[Opening Records supplied section]
Lemma req_alter i j f st : req (upd_req i f st) j = if decide (i = j) then (if decide (i < length (rq_mem st))%nat then f (req st j) else req st j) else req st j.
Proof.
  unfold req, upd_req; cbn. destruct (decide (i = j)) as [<-|Hn].
  - rewrite list_lookup_alter_eq. destruct (decide (i < length (rq_mem st))%nat) as [Hl|Hl].
    + by destruct (lookup_lt_is_Some_2 _ _ Hl) as [s ->].
    + by rewrite (lookup_ge_None_2 (rq_mem st) i) by lia.
  - by rewrite list_lookup_alter_ne.
Qed.

Lemma wf_lt i st : rq_wf st -> i ∈ reqs_list st -> (i < length (rq_mem st))%nat.
Proof. intros [[Hc Hm] _ Hu _] Hi. rewrite Hm, <- Hc. apply lookup_lt_is_Some_1. apply Hu in Hi. eauto. Qed.

Lemma pending_ext st st' l : (forall i, i ∈ l -> rq_caller (req st' i) = rq_caller (req st i)) ->
  map (fun i => rq_caller (req st' i)) l = map (fun i => rq_caller (req st i)) l.
Proof. intros H. apply map_ext_in. intros i Hi. apply H. by apply list_elem_of_In. Qed.

Lemma close_ok i f st : rq_wf st -> i ∈ reqs_list st -> (forall s, rq_caller (f s) = rq_caller s) -> (forall s, rq_timer (f s) = None) ->
  rq_wf (rq_close i f st) /\ Permutation (rq_caller (req st i) :: rq_pending (rq_close i f st)) (rq_pending st) /\
  rq_caller (req (rq_close i f st) i) = rq_caller (req st i).
Proof.
  intros Hwf Hi Hf Ht. pose proof (wf_lt _ _ Hwf Hi) as Hlt. destruct Hwf as [[Hc Hm] Hn Hu Hti].
  assert (Hr : forall j, req (rq_close i f st) j = req (upd_req i f st) j) by done.
  assert (Hk : forall j, rq_caller (req (upd_req i f st) j) = rq_caller (req st j)).
  { intros j. rewrite req_alter. repeat case_decide; auto. }
  split; [constructor|split].
  - cbn. rewrite length_insert, length_alter. auto.
  - cbn. by apply NoDup_filter.
  - intros j. change (<[i := false]> (rq_count st) !! j = Some true <-> j ∈ list_remove i (reqs_list st)). rewrite elem_of_remove, <- Hu. destruct (decide (i = j)) as [<-|Hj].
    + rewrite list_lookup_insert_eq by lia. naive_solver.
    + rewrite list_lookup_insert_ne by done. naive_solver.
  - intros j. rewrite Hr, req_alter. repeat case_decide; subst; try done; rewrite ?Ht; try done.
    intros [? ?]%Hti. split; [cbn; apply elem_of_remove|]; auto.
  - unfold rq_pending. rewrite (remove_perm i (reqs_list st)) by done. cbn. constructor.
    rewrite (pending_ext st); [done|]. intros j _. apply Hk.
  - apply Hk.
Qed.

Lemma new_emit o st st' : rq_outs st' = rq_outs st -> rq_new st (rq_emit o st') = [o].
Proof. intros E. unfold rq_new. cbn. rewrite E. apply drop_app_length. Qed.

Lemma emit_wf o st : rq_wf st -> rq_wf (rq_emit o st).
Proof. by intros []. Qed.
Definition react_Idle (E : sl_env) (st : security_layer) : security_layer :=
  if learnRequest (ctx st) then
    let st := secure_learn_setTimer Start_tev0 (leave st) in
    set_state LearnMode_r1_Start (st <| ctx; sl_net_scheme := 0 |>)
  else
    match inclusionRequest (ctx st) with
    | Some v =>
        let st := leave st <| ctx; sl_node := v |> in
        let st := secure_learn_setTimer SchemeRequest_tev0 st in
        set_state InclusionMode_r1_SchemeRequest (send_scheme_get E st)
    | None =>
        if commandsSupportedRequest (ctx st) then set_state SendReport (send_commands_supported E (leave st)) else st
    end.

Definition react_InclusionMode_r1_SchemeRequest (E : sl_env) (st : security_layer) : security_layer :=
  if raised_by_node scheme_report st then
    let st := leave_timed st in
    if 0 <? Z.land (sl_scheme (ctx st)) 1 then
      let st := register_scheme (sl_node (ctx st)) (sl_scheme (ctx st)) st in
      let st := secure_learn_setTimer SendKey_tev0 st in
      set_state InclusionMode_r1_SendKey (send_key E st)
    else enter_InclusionMode_Fail st
  else if time_raised SchemeRequest_tev0 st || tx_fail (ctx st) then enter_InclusionMode_Fail (leave_timed st)
  else st.

Definition react_InclusionMode_r1_SendKey (st : security_layer) : security_layer :=
  if tx_fail (ctx st) || time_raised SendKey_tev0 st then enter_InclusionMode_Fail (leave_timed st)
  else if tx_done (ctx st) then
    let st := secure_learn_setTimer waitVerify_tev0 (leave_timed st) in
    set_state InclusionMode_r1_waitVerify (restore_key st)
  else st.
[Closing Records supplied section]
= Exercise directions =
From the entries above, extract only the lines running from the one containing "set_state InclusionMode_r1_SendKey (send_key" through the one containing "else if tx_done (ctx st) then", inclusive.

= Task solution =
      set_state InclusionMode_r1_SendKey (send_key E st)
    else enter_InclusionMode_Fail st
  else if time_raised SchemeRequest_tev0 st || tx_fail (ctx st) then enter_InclusionMode_Fail (leave_timed st)
  else st.

Definition react_InclusionMode_r1_SendKey (st : security_layer) : security_layer :=
  if tx_fail (ctx st) || time_raised SendKey_tev0 st then enter_InclusionMode_Fail (leave_timed st)
  else if tx_done (ctx st) then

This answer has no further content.